When we think about taking a course in college, we imagine seasoned professors, experts in their fields, bestowing information on their students. According to LMU Theatre Arts professors Stacey Cabaj and Andrea Odinov, the knowledge transfer in the classroom goes both ways. The resulting book, titled “Lessons from our Students: Meditations on Performance Pedagogy,” is a series of essays intended to challenge and inspire students and teachers to shift how they think about the classroom and its functions by using a more student-centered approach.

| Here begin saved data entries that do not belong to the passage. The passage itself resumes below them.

(* ===== verification/RepairPages.v ===== *)
(** * Vacuum: the repair of the whole graph

    [RepairGraph] of HnswVacuum.v on a well-formed index: first the element of
    the highest level and the entry point, then the elements of every page.
    Afterwards no element that is still in use has a neighbor without heap TIDs,
    and the entry point of the metapage is in use. *)

From Stdlib Require Import SpecFloat.
From S2P Require Import Prelude CFloat VectorType GraphSearch ItemPtr HnswData BufPage Backend HnswUtils SearchLayer.
From S2P Require Import LayerRefinement PageUpdate MetaPage DiskGraph Tuples QSort SelectNeighbors UpdateConnection FindNeighbors.
From S2P Require Import HnswInsert InsertSpec AddElement IndexWf InsertSearch InsertOnDisk HnswVacuum VacuumSpec RepairSpec.

(** ** The entry point *)

(** The entry point of the metapage, read into a new element [ep]. *)
Definition entry_loaded (E : gset ItemPointerData) (meta : HnswMetaPageData) (s s' : Backend) (ep : addr) : Prop :=
  if BlockNumberIsValid (mp_entryBlkno meta)
  then mem s !! ep = None /\ (forall e, is_Some (mem s !! e) -> entry_at E e s' ep (entry_tid meta)) /\
    exists en, mem s' !! ep = Some en /\ el_level en = mp_entryLevel meta /\
      ItemPointerSet (el_blkno en) (el_offno en) = entry_tid meta
  else ep = NULL /\ s' = s.

Lemma HnswGetEntryPoint_run `{Palloc} s m good meta E E0 : pages_wf (index s) m good E -> entry_wf (index s) meta E0 -> E0 ⊆ E ->
  exists ep s', HnswGetEntryPoint s = Ok (ep, s') /\ extends s s' /\ entry_loaded E meta s s' ep.
Proof.
  intros Hwf [Hmeta _ Hen _] Hsub. destruct (HnswGetMetaPageInfo_run s meta Hmeta) as (ep & s' & Erun & X & Hep).
  exists ep, s'. split; [unfold HnswGetEntryPoint; by run Erun|]. split; [done|]. unfold entry_loaded.
  destruct (BlockNumberIsValid (mp_entryBlkno meta)); [|done]. destruct Hep as (Hnull & Hfresh & en & Hin & Hb & Ho & Hl).
  destruct Hen as (Hbok & _ & HE & etup & Het & Hlev). split; [done|]. split.
  - intros e [x He]. split; [done|]. split; [intros ->; congruence|]. split; [by apply Hsub|]. exists en. split; [done|]. by rewrite Hb, Ho.
  - exists en. split; [done|]. split; [|by rewrite Hb, Ho]. rewrite Hl, <- Hlev.
    destruct (element_of _ _ _ _ Hwf _ (Hsub _ HE)) as (et & nt & Het' & W). rewrite Het in Het'. injection Het' as <-.
    pose proof (ew_level _ _ _ _ _ _ _ W). pose proof (maxlevel_nonneg m (pw_m _ _ _ _ Hwf)). apply u8_small. lia.
Qed.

Over a period of five years, Cabaj and Odinov reflected on and wrote about their classroom experiences, synthesizing these stories into case studies and meditations, with the hope that other higher education professors and administrators would find these lessons helpful, hopeful, and healing. Both professors teach in the theatre arts program and are keenly aware of the skills and mentality that must go into planning pedagogy, allowing students to develop as artists in a genuine and authentic way.
When teachers dominate the classroom speaking time, Cabaj and Odinov believe this correlates with less skill practice and autonomy for learners, which then leads to less concentration and more boredom in students. “We aim to create circular or exchange-based learning, so it doesn’t mean someone stands up in front of the class and they’re our subject – it means we put a question in the center of the room and hopefully all engage in it learning alongside each other,” said Cabaj.
The book serves as not only a reflection on teaching within theatre spaces but also as an educational tool and resource for those who want to enter theatre pedagogy in a professional capacity. Cabaj and Odinov designed their book to be used over a standard fifteen-week semester, so each individual class would cover the content of two case studies. The book additionally includes exercises, discussion prompts, and questions relating to theatre pedagogy. Cabaj implemented the book as an educational tool in her pedagogy course this semester, therefore serving its pedagogical function as designed.
The genesis of this book preceded the pandemic, but the rapid social and educational shifts of the 2020s inspired many of the lessons. “There were just so many things we felt at sea about at that time. I had questions and I wanted to spend my scholarly time trying to ask them bravely and vulnerably and I needed a thought partner to do that with,” said Cabaj.
Odinov, who has been teaching theatre at LMU since 2008, was inspired to work on the project and have the space to share the stories that she had been collecting over the years. “I was enthusiastic about getting on board with this project because I had been swimming with these stories and lessons that I’ve learned from my students over time,” she said. “In my classroom, the students are teaching me, I’m teaching them, we’re teaching each other and that feels better to me then I’m the teacher, you’re the students, it only moves in this direction and that’s that.”
Cabaj expands: “We are facilitators of discovery. We create an environment and offer opportunities and with this book we want to inspire others to feel the same. We aren’t making widgets, and I don’t expect or hope that each of my students will produce or reproduce something in exact form or replica. I want them to find and deepen their own aesthetic preference, to find their instincts, and that’s completely individual. It’s a more fun and also more difficult approach to pedagogy, but I think to really develop authentic artists that it’s the only way to go.”